An opposed amphibious landing was among the most difficult military operations conducted in WWII, which is why the largest naval armada in history still relied heavily on misdirection (successful, the bulk of the German mobile forces were at Calais on June 6, 1944) to drive as many enemy forces somewhere else as possible.
It is far harder now. Added to the advantages of the defeneder are long-range shipkiller missiles such as the Neptune and Harpoon systems that Ukraine has already killed major fleet assets with, as well as ATGMs that are more than capable of turning a landing boat or hovercraft into a blood-sacrifice to Posiedon in an instant. Countering that requires massive naval firepower (which Russia may never have had, and certainly doesn't now that
Moskva is at the bottom of the sea), overwhelming air superiority (which Russia doesn't have - Ukranian-operated SAM systems and the stubborn air force has made the sky neutral at worst), or complete and total surprise (Which Russia doesn't have because Uncle Sam is whispering Russia's every move to Ukraine's ears).

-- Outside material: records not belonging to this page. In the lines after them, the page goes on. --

#[export] Instance sample_codec_laws : ControlLaws sample_codec.
Proof.
  split.
  - intros m b rest. cbn [control_postcard control_take sample_codec]. destruct (decide _) as [[Hwf Hcap]|]; [|done]. intros [= <-]. apply caps_bounds in Hcap.
    destruct m; cbn [control_wf] in Hwf; cbn [sample_put app]; rewrite <- ?app_assoc; cbn [sample_take]; destruct_and?;
      repeat (rewrite ?get_id_app, ?get_le_app, ?get_ids_app, ?get_var_app, ?get_app by (done || unfold blen; lia); cbn [mbind option_bind]); done.
  - intros m Hwf Hcap. eexists. cbn [control_postcard sample_codec]. rewrite decide_True by done. split; [reflexivity|]. apply caps_bounds in Hcap.
    unfold MAX_FRAME_BYTES. destruct m; cbn [control_wf] in Hwf; destruct_and?; unfold blen, sample_put, put_ids, put_var; cbn [length];
      rewrite ?length_app, ?id_bytes_length, ?to_le_bytes_length, ?concat_ids_length; unfold MAX_OWN_DEVICES, X25519_PUBLIC_KEY_BYTES in *; lia.
Qed.

(** ** A session small enough to compute *)

Definition sample_tick : Tick := mkTick 500 500 true (λ _, true) (λ _, Some (replicate 24 x22)) sample_fresh [(N.shiftl LIST_ID_TIMESTAMP 80, str "list"); (8, str "folder")].

(** The device that rotated, and the one behind; the one behind dials. *)
Definition session_of (a b : DeviceIdentity) (P : Primitives) : option Channel :=
  x ← open_session P sample_codec a Offers_new None sample_tick;
  y ← open_session P sample_codec b Offers_new (Some (di_device a)) sample_tick;
  Some (mkChannel (fst x) (fst y) true true (snd y) (snd x)).

(** What an end of the session is left with. *)
Definition left_with (c : Control) : N * option bytes * nat :=
  (di_group_epoch (ct_identity c), di_keys (ct_identity c) !! di_group_epoch (ct_identity c), length (list_offers (ct_offers c))).

Definition both_turns (k : nat) : list (Tick * Turn) := concat (replicate k [(sample_tick, TurnX); (sample_tick, TurnY)]).

Example session_sample :
  (s ← session_of rotor' follower sample_primitives;
   let '(s, reads) := channel_run sample_primitives sample_pairing sample_codec s (both_turns 6) in
   Some (left_with (ch_x s), left_with (ch_y s), (ch_x_on s, ch_y_on s), length (ch_to_x s ++ ch_to_y s), reads))
  = Some (1, Some (sample_key 1), 1%nat, (1, Some (sample_key 1), 1%nat), (true, true), 0%nat, 8%nat).
Proof. vm_compute. reflexivity. Qed.










(** ** Two removals at once *)

(** The sample cipher with a tag that is the key's first bytes, so that a frame opens under its own key
    alone. *)
Definition keyed_primitives : Primitives := {|
  encrypt := λ k n a p, Some (p ++ take TAG_BYTES (k ++ replicate TAG_BYTES x00));
  decrypt := λ k n a c,
    if bool_decide (drop (length c - TAG_BYTES) c = take TAG_BYTES (k ++ replicate TAG_BYTES x00)) then Some (take (length c - TAG_BYTES) c) else None;
  signing_bytes := signing_bytes sample_primitives;
  ed_sign := ed_sign sample_primitives;
  verify_strict := verify_strict sample_primitives;
  public_key := public_key sample_primitives;
  derive_group_op_signing_key := derive_group_op_signing_key sample_primitives;
  to_allocvec := to_allocvec sample_primitives;
  take_from_bytes := take_from_bytes sample_primitives
|}.

#[export] Instance keyed_primitives_laws : PrimitiveLaws keyed_primitives.
Proof.
  assert (∀ k : bytes, length (take TAG_BYTES (k ++ replicate TAG_BYTES x00)) = TAG_BYTES) as Htag.
  { intros k. rewrite length_take, length_app, length_replicate. lia. }
  split.
  - intros k n a p c [= <-]. rewrite length_app, Htag. reflexivity.
  - intros k n a p c [= <-]. cbn [decrypt keyed_primitives]. rewrite length_app, Htag, Nat.add_sub.
    by rewrite drop_app_length, bool_decide_eq_true_2, take_app_length.
  - exact (verify_signed (P := sample_primitives)).
  - exact (take_allocvec (P := sample_primitives)).
Qed.

(** Both devices removed the third before they met: the rotations gave each its own key of epoch 1. *)
Definition other_rotor : DeviceIdentity :=
  fst (remove_device keyed_primitives sample_pairing follower 3 100 true (λ _, true) (Some (replicate 32 x77)) sample_fresh).

(** Neither peer reports a lower epoch, so neither sends a grant, and the answer to the first hello is
    sealed with a key the other does not have: its session ends there, each device at epoch 1 with its own
    key of it. *)
Example rotations_that_crossed :
  (s ← session_of rotor' other_rotor keyed_primitives;
   let '(s, reads) := channel_run keyed_primitives sample_pairing sample_codec s (both_turns 6) in
   Some (di_group_epoch (ct_identity (ch_x s)), di_group_epoch (ct_identity (ch_y s)), bool_decide (di_keys (ct_identity (ch_x s)) !! 1 = di_keys (ct_identity (ch_y s)) !! 1),
         (ch_x_on s, ch_y_on s)))
  = Some (1, 1, false, (true, false))
  ∧ grants_for keyed_primitives sample_pairing rotor' true 2 1 sample_fresh = []
  ∧ grants_for keyed_primitives sample_pairing other_rotor true 1 1 sample_fresh = []
  ∧ map (λ f, is_ok (open_control keyed_primitives sample_codec f 9 (di_keys other_rotor)))
        (send keyed_primitives sample_codec (Control_new rotor' Offers_new (di_keys rotor') None) (1, Epoch 1 1) (Some (replicate 24 x22))) = [false].
Proof. vm_compute. split_and!; reflexivity. Qed.
(* ===== verification/Relay.v ===== *)
(** The relay server: [store.rs], [ratelimit.rs], [http.rs], [retention.rs] and [bounds.rs] of [relay/src].

    A table is the list of its rows, in the order they were inserted, with the counter SQLite keeps for an
    [AUTOINCREMENT] key; every statement comes with whether SQLite answers it. A handler is a state machine
    whose steps are the stretches between its locks, so that any number of them interleave; [Push::wake],
    an interface, is the trace of its calls. The theorems: the tables are bounded mailboxes that only their
    own device sees, whatever statements fail; a request answered as created has woken its device after its
    blob was stored, however the handlers interleave; and the rate a group gets is bounded. *)
From S2P Require Import Prelude.

#[local] Open Scope Z_scope.

(** ** bounds.rs *)

Definition MAX_BLOB_SIZE : nat := Z.to_nat (256 * 1024).
Definition MAX_BLOBS_PER_DEVICE : nat := 64.
Definition MAX_RETENTION_DAYS : Z := 30.
Definition MAX_WAKEUP_QUEUE : nat := 16.
Definition MAX_REQUESTS_PER_GROUP_PER_WINDOW : N := 120.
Definition REQUEST_WINDOW_MS : Z := 60000.

(** [i64]'s saturating arithmetic. *)
Definition sat_i64 (z : Z) : Z := Z.max (- 2 ^ 63) (Z.min (2 ^ 63 - 1) z).

(** ** store.rs *)

Record StoredBlob := mkStored { sb_blob : bytes; sb_stored_at_ms : Z }.

Record QueuedWake := mkQueued { qw_id : N; qw_payload : bytes }.

Inductive StoreError := BlobTooLarge (len max : nat) | Sqlite (context : string).

Record Limits := mkLimits { max_blob_bytes : nat; max_blobs_per_device : nat; max_wakeup_queue : nat }.

Definition Limits_default : Limits := mkLimits MAX_BLOB_SIZE MAX_BLOBS_PER_DEVICE MAX_WAKEUP_QUEUE.

Record Write := mkWrite { wr_group : bytes; wr_device : bytes; wr_blob : bytes; wr_now_ms : Z }.

(** The rows of [blobs] and of [wakeups]. *)
Record BlobRow := mkBlobRow { bl_id : N; bl_group : bytes; bl_device : bytes; bl_blob : bytes; bl_stored_at_ms : Z }.
Record WakeRow := mkWakeRow { wk_id : N; wk_device : bytes; wk_payload : bytes; wk_created_at_ms : Z }.

Record Store := mkStore { st_blobs : list BlobRow; st_blob_seq : N; st_wakeups : list WakeRow; st_wake_seq : N }.

Definition Store_new : Store := mkStore [] 0 [] 0.

Definition with_blobs (s : Store) (rows : list BlobRow) : Store := mkStore rows (st_blob_seq s) (st_wakeups s) (st_wake_seq s).
Definition with_wakeups (s : Store) (rows : list WakeRow) : Store := mkStore (st_blobs s) (st_blob_seq s) rows (st_wake_seq s).

(** The statement's answer, or the error of its context. *)
Definition sql (ok : bool) (context : string) : result StoreError unit := if ok then Ok tt else Err (Sqlite context).

(** [ORDER BY id ASC]. *)
Definition in_id_order {A} (id : A → N) (rows : list A) : list A := stable_sort (λ a b, (id a <=? id b)%N) rows.

(** The rows left, and the answer; [ok_count] and [ok_delete]: whether each statement is answered. *)
Definition evict_oldest {A} (id : A → N) (where_clause : A → bool) (cap : nat) (ok_count ok_delete : bool) (rows : list A)
  : list A * result StoreError unit :=
  match sql ok_count "count rows" with
  | Err e => (rows, Err e)
  | Ok _ =>
      let over := (length (List.filter where_clause rows) - cap)%nat in
      if Nat.eqb over 0 then (rows, Ok tt)
      else
        match sql ok_delete "evict oldest" with
        | Err e => (rows, Err e)
        | Ok _ =>
            let old := map id (take over (in_id_order id (List.filter where_clause rows))) in
            (List.filter (λ r, negb (bool_decide (id r ∈ old))) rows, Ok tt)
        end
  end.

An amphibious assault sounds scary, but if Russia ever tried it the odds are overwhelming that the only result would be the annihilation of Russian naval infantry in the region, and possibly the end of the Russian Navy in the Black Sea.
This agreement is no threat to Ukraine. And it goes a long way toward blunting one of Russia's few remaining soft-power weapons - if that grain gets where it is going, Russia won't be able to point at starvation in the Middle East and Africa and blame it on Ukraine.
In other news, I've seen some reports that Russian troops in the Kherson region have been cut off and are requesting evacuation corridors, which Ukraine has flatly (and correctly) refused.